Cette fois, le père de Lisa avait compris. Astor avait bel et bien eu affaire à un imposteur, mais il n’en démordrait pas pour un empire, redoutant de passer pour un imbécile. D’ailleurs il se levait, soudain très raide :

— Vous avez entendu mon dernier mot, mon cher Kledermann. Retrouvez mon Sancy et nous redeviendrons amis comme devant !

— Il faudrait encore que, moi, j’en aie envie... et cela m’étonnerait fort !

Et il était reparti !

Chose étrange chez un homme aussi sûr de lui, Angelo Botti venait de se manifester à nouveau :

— Je vous ai donné un conseil idiot ! déclara-t-il en toute simplicité. Je vous ai dit de prendre un canot à moteur ! C’est grotesque : moins vous ferez de bruit, mieux cela vaudra ! Une barque avec des hommes tirant sur leurs avirons, surtout la nuit, rien n’est plus naturel, et une fois que vous l’aurez repéré, vous pourrez l’approcher sans risquer de l’effrayer... Finch, lui, peut louer un canot à moteur et vous suivre à distance, car depuis la berge la surveillance est impossible, et il pourra se fondre parmi les nombreux bateaux qui circulent sur le fleuve qui, lui, va en ligne droite...
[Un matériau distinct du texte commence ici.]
(** The parsing loop against the specification: started at the end of
    [pre] with [argv] already collected, it either collects a pointer to
    each token of the rest, leaving every whitespace character
    overwritten, or gives up when a sixteenth pointer would be needed. *)
Lemma parse_spec n : forall suf pre argv,
  (length suf < n)%nat -> NUL ∉ suf ->
  Z.of_nat (length argv) <= MAXARGS - 1 ->
  if Z.of_nat (length argv + length (tokens suf)) <=? MAXARGS - 1
  then exists ptrs,
      parse (pre ++ suf) (length pre) argv =
        Args (pre ++ zap suf) (argv ++ ptrs) /\
      map (cstr_at (pre ++ zap suf)) ptrs = tokens suf
  else parse (pre ++ suf) (length pre) argv = TooMany.
Proof.
  induction n as [|n IH]; intros suf pre argv Hlen Hnul Hargc; [lia|].
  destruct (split_run space_char suf) as (sp & b & -> & Hsp & Hb).
  rewrite parse_step, gobble_spaces by assumption.
  rewrite tokens_spaces
    by (eapply Forall_impl; [exact Hsp|];
        intros c Hc; rewrite <- space_char_is_space; exact Hc).
  set (pre1 := pre ++ repeat NUL (length sp)).
  assert (Hl1 : (length pre + length sp)%nat = length pre1).
  { unfold pre1. rewrite length_app, repeat_length. reflexivity. }
  rewrite Hl1.
  replace (pre ++ repeat NUL (length sp) ++ b) with (pre1 ++ b)
    by (unfold pre1; rewrite <- app_assoc; reflexivity).
  cbv beta iota zeta. rewrite peek_app.
  destruct b as [|c b'].
  - (* the terminator: the loop is left *)
    simpl hd. rewrite tokens_nil, Nat.add_0_r.
    replace (Z.of_nat (length argv) <=? MAXARGS - 1) with true
      by (symmetry; apply Z.leb_le; exact Hargc).
    exists []. rewrite !app_nil_r. simpl. unfold pre1.
    rewrite (zap_spaces sp Hsp). split; reflexivity.
  - (* an argument starts here *)
    assert (Hc : c <> NUL).
    { intros ->. apply Hnul. apply list_elem_of_In, in_or_app. right. left.
      reflexivity. }
    assert (Hca : arg_char c = true).
    { rewrite arg_char_not_space by exact Hc. simpl in Hb.
      rewrite space_char_is_space in Hb. rewrite Hb. reflexivity. }
    simpl hd.
    replace (char_eqb c NUL) with false
      by (symmetry; apply Ascii.eqb_neq; exact Hc).
    destruct (split_run arg_char (c :: b')) as (t & b2 & Heq & Ht & Hb2).
    assert (Hne : t <> []).
    { intros ->. simpl in Heq. subst b2. simpl in Hb2. congruence. }
    rewrite Heq in *.
    assert (Hnul2 : NUL ∉ b2).
    { intros Hin. apply Hnul. apply list_elem_of_In.
      apply in_or_app. right. apply in_or_app. right.
      apply list_elem_of_In. exact Hin. }
    assert (Hb2' : stops (fun c => negb (is_space c)) b2).
    { destruct b2 as [|c2 b2]; [exact I|]. simpl in *.
      rewrite <- arg_char_not_space; [exact Hb2|].
      intros ->. apply Hnul2. left. }
    assert (Htok : is_token t).
    { split; [exact Hne|]. eapply Forall_impl; [exact Ht|].
      intros x Hx. unfold arg_char in Hx.
      apply andb_prop in Hx as [_ Hx]. apply negb_true_iff in Hx. exact Hx. }
    rewrite (tokens_word t b2 Htok Hb2'). simpl length.
    destruct (Z.of_nat (length argv) =? MAXARGS - 1) eqn:Efull.
    + (* no slot left *)
      apply Z.eqb_eq in Efull.
      replace (Z.of_nat (length argv + S (length (tokens b2))) <=? MAXARGS - 1)
        with false by (symmetry; apply Z.leb_gt; lia).
      reflexivity.
    + apply Z.eqb_neq in Efull.
      rewrite scan_word by assumption.
      replace (pre1 ++ t ++ b2) with ((pre1 ++ t) ++ b2)
        by (rewrite <- app_assoc; reflexivity).
      rewrite <- length_app.
      assert (Hlen2 : (length b2 < n)%nat).
      { rewrite !length_app in Hlen. destruct t; [contradiction|].
        simpl in Hlen. lia. }
      assert (Hargc2 : Z.of_nat (length (argv ++ [length pre1])) <= MAXARGS - 1).
      { rewrite length_snoc. lia. }
      pose proof (IH b2 (pre1 ++ t) (argv ++ [length pre1]) Hlen2 Hnul2 Hargc2)
        as Hrec.
      rewrite length_snoc in Hrec.
      replace (S (length argv) + length (tokens b2))%nat
        with (length argv + S (length (tokens b2)))%nat in Hrec by lia.
      assert (Hmem : (pre1 ++ t) ++ zap b2 = pre ++ zap (sp ++ t ++ b2)).
      { unfold zap at 2. rewrite !map_app. fold (zap sp) (zap t) (zap b2).
        rewrite (zap_spaces sp Hsp), (zap_word t Ht). unfold pre1.
        rewrite <- !app_assoc. reflexivity. }
      destruct (Z.of_nat (length argv + S (length (tokens b2))) <=? MAXARGS - 1);
        [|exact Hrec].
      destruct Hrec as (ptrs & Hrun & Hstr).
      exists (length pre1 :: ptrs). rewrite <- Hmem. split.
      * rewrite Hrun. f_equal. rewrite <- app_assoc. reflexivity.
      * simpl. rewrite Hstr. f_equal.
        unfold cstr_at. rewrite <- app_assoc, drop_app_length.
        apply upto_NUL_word; [exact Ht|].
        destruct b2 as [|c2 b2]; [reflexivity|]. simpl in *.
        apply negb_false_iff in Hb2'. rewrite Hb2'. reflexivity.
Qed.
Émue qu’un homme aussi considérable ait pris la peine de s’excuser, Plan-Crépin le remercia avec des larmes dans la voix et en profita pour le mettre au courant du retour de Kledermann et de son entretien avec Astor à Hever Castle. Il s’en montra surpris :

— Il n’a jamais fait de doute pour personne que c’est un homme honnête et droit, et la preuve est faite pour nous qu’il a reçu un imposteur, mais la perte de ce diamant dont il était si fier doit primer pour lui à présent ! Il veut le retrouver, c’est devenu son obsession ! L’amitié, c’est bien, mais il doit penser que Kledermann est dans la même situation vis-à-vis de son gendre et qu’il doit le sauver coûte que coûte ! Et il se défend pied à pied ! L’autre a d’ailleurs fait ce qu’il fallait pour cela !

— Que décider alors ?

— Lui apporter une preuve irréfutable ! Mais... ne désespérez pas, surtout ! Il se peut que...

La communication fut soudain coupée.

— Même les plus grands médiums ne peuvent prévoir les fantaisies du téléphone ! soupira Peter.

— Et nous n’avons rien d’autre à faire que d’essayer d’intercepter la barque ! conclut Adalbert.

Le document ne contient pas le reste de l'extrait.